In Chelsea - off Royal Hospital Road - I've noticed signs saying 'not to leave engines running' with a £40. fine if caught idling. couldn't this be put into practice in Wandsworth.
Liz D

6 January 2018

Not only 'school run cars' I see idling in Vicarage Crescent, Battersea. Nearly every time I leave home - walking along Vicarage Crescent - I see at east 2 cars or vans parked with their engines running. Maybe we should take photos and e-mail pictures to who ever can deal with it.
Liz D

6 January 2018

Well done. Not before time.
susan lofthouse

5 January 2018

This is good news.
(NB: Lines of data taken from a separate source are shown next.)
(** A run of groups up to "::". *)
Lemma v6_groups_gap gs rest : gs <> [] -> Forall group_ok gs -> forall fuel groups,
  (length gs <= fuel)%nat ->
  v6_groups fuel groups None (colon_text gs +:+ "::" +:+ rest) =
  if (rest =? "")%string then Some (groups ++ gs, Some (length (groups ++ gs)), "")
  else v6_groups (fuel - length gs) (groups ++ gs) (Some (length (groups ++ gs))) rest.
Proof.
  induction gs as [|g gs IH]; [done|]. intros _ [Hg Hgs]%Forall_cons fuel groups Hf.
  destruct fuel as [|fuel]; [cbn in Hf; lia|]. destruct gs as [|g' gs].
  - change (colon_text [g]) with (hex_text g). rewrite v6_groups_step; [|done|right; by eexists].
    change ("::" +:+ rest) with (String ":" (String ":" rest)). cbn zeta. change (String ":" rest =? "")%string with false.
    change (cut_prefix (String ":" rest) ":") with (Some rest). cbn [isSome]. by destruct fuel.
  - rewrite colon_text_cons, app_assoc, app_cons, v6_groups_step; [|done|right; by eexists]. cbn zeta.
    destruct (colon_text_head g' gs) as (c & s & Es & Hc); [by apply Forall_cons in Hgs as [? _]|].
    rewrite Es, app_cons. change (String c _ =? "")%string with false. rewrite (proj1 (not_colon c _ Hc)), <- app_cons, <- Es.
    rewrite IH by (done || cbn in *; lia). rewrite <- !List.app_assoc. cbn [app length].
    by replace (S fuel - S (S (length gs)))%nat with (fuel - S (length gs))%nat by lia.
Qed.

(** ** The longest run of zeros *)

Lemma zero_run_zeros l : take (zero_run l) l = repeat 0 (zero_run l) /\ (zero_run l <= length l)%nat.
Proof.
  induction l as [|g l [IH1 IH2]]; [done|]. cbn [zero_run]. destruct (Z.eqb_spec g 0) as [->|]; [|split; [done|cbn; lia]].
  cbn [take firstn repeat length]. split; [by f_equal|lia].
Qed.

(** A run found: two zeros or more, or none. *)
Definition run_ok (groups : list Z) (best : nat * nat) : Prop :=
  best.2 = 0%nat
  \/ exists l1 l2, groups = l1 ++ repeat 0 best.2 ++ l2 /\ length l1 = best.1 /\ (2 <= best.2)%nat.

Lemma longest_zeros_ok rest : forall pre best,
  run_ok (pre ++ rest) best -> run_ok (pre ++ rest) (longest_zeros (length pre) rest best).
Proof.
  induction rest as [|g rest IH]; intros pre best Hb; [done|]. cbn [longest_zeros].
  replace (pre ++ g :: rest) with ((pre ++ [g]) ++ rest) in * by (by rewrite <- List.app_assoc).
  replace (S (length pre)) with (length (pre ++ [g])) by (rewrite List.length_app; cbn; lia). apply IH.
  destruct ((2 <=? _)%nat && _) eqn:E; [|done]. apply andb_true_iff in E as [E _]. apply Nat.leb_le in E.
  right. cbn [fst snd]. exists pre, (drop (zero_run (g :: rest)) (g :: rest)). split; [|done].
  rewrite <- (proj1 (zero_run_zeros (g :: rest))), take_drop. by rewrite <- List.app_assoc.
Qed.

(** ** The whole address *)

Lemma v6_group_ok v i : group_ok (v6_group v i).
Proof. unfold group_ok, v6_group. apply Z.mod_pos_bound. lia. Qed.

Lemma groups_of_ok v : Forall group_ok (groups_of v) /\ length (groups_of v) = 8%nat.
Proof. split; [|done]. unfold groups_of. apply List.Forall_map, List.Forall_forall. intros i _. apply v6_group_ok. Qed.

Lemma group_value_of v : 0 <= v < 2 ^ 128 -> group_value (groups_of v) = v.
Proof.
  intros Hv. unfold group_value, groups_of, v6_group. cbn [map foldl].
  change (16 * (7 - 0)) with 112. change (16 * (7 - 1)) with 96. change (16 * (7 - 2)) with 80.
  change (16 * (7 - 3)) with 64. change (16 * (7 - 4)) with 48. change (16 * (7 - 5)) with 32.
  change (16 * (7 - 6)) with 16. change (16 * (7 - 7)) with 0. rewrite Z.pow_0_r, Z.div_1_r.
  assert (H : forall k, 0 <= k -> v / 2 ^ (k + 16) * 2 ^ 16 + v / 2 ^ k mod 2 ^ 16 = v / 2 ^ k).
  { intros k Hk. rewrite Z.pow_add_r, <- Zdiv_Zdiv by lia. pose proof (Z.div_mod (v / 2 ^ k) (2 ^ 16)). lia. }
  assert (H112 : v / 2 ^ 112 mod 2 ^ 16 = v / 2 ^ 112).
  { apply Z.mod_small. split; [apply Z.div_pos; lia|apply Z.div_lt_upper_bound; lia]. }
  pose proof (H 96). pose proof (H 80). pose proof (H 64). pose proof (H 48). pose proof (H 32). pose proof (H 16).
  pose proof (H 0) as Hlast. rewrite Z.pow_0_r, Z.div_1_r in Hlast.
  change (96 + 16) with 112 in *. change (80 + 16) with 96 in *. change (64 + 16) with 80 in *.
  change (48 + 16) with 64 in *. change (32 + 16) with 48 in *. change (16 + 16) with 32 in *. change (0 + 16) with 16 in *.
  rewrite H112. lia.
Qed.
I would also draw the council’s attention to the copious number of utility vehicles who idle the WHOLE day near where I live whilst their crew work on the railway or somesuch. Companies which do so: Network rail, McNicholas, Civil Rail Solutions. I urge the council to deal with this also as a matter of importance.
N Campbell

5 January 2018

This is very welcome. I live adjacent to a school where a large proportion of pupils arrive by car. Parking on yellow lines is common, impeding buses, as is parking immediately adjacent to a pedestrian crossing where there are zigzag lines. Congestion at peak hours is chronic. This move from the Council will help but it would be good to see fewer cars dropping off children and more walking and cycling.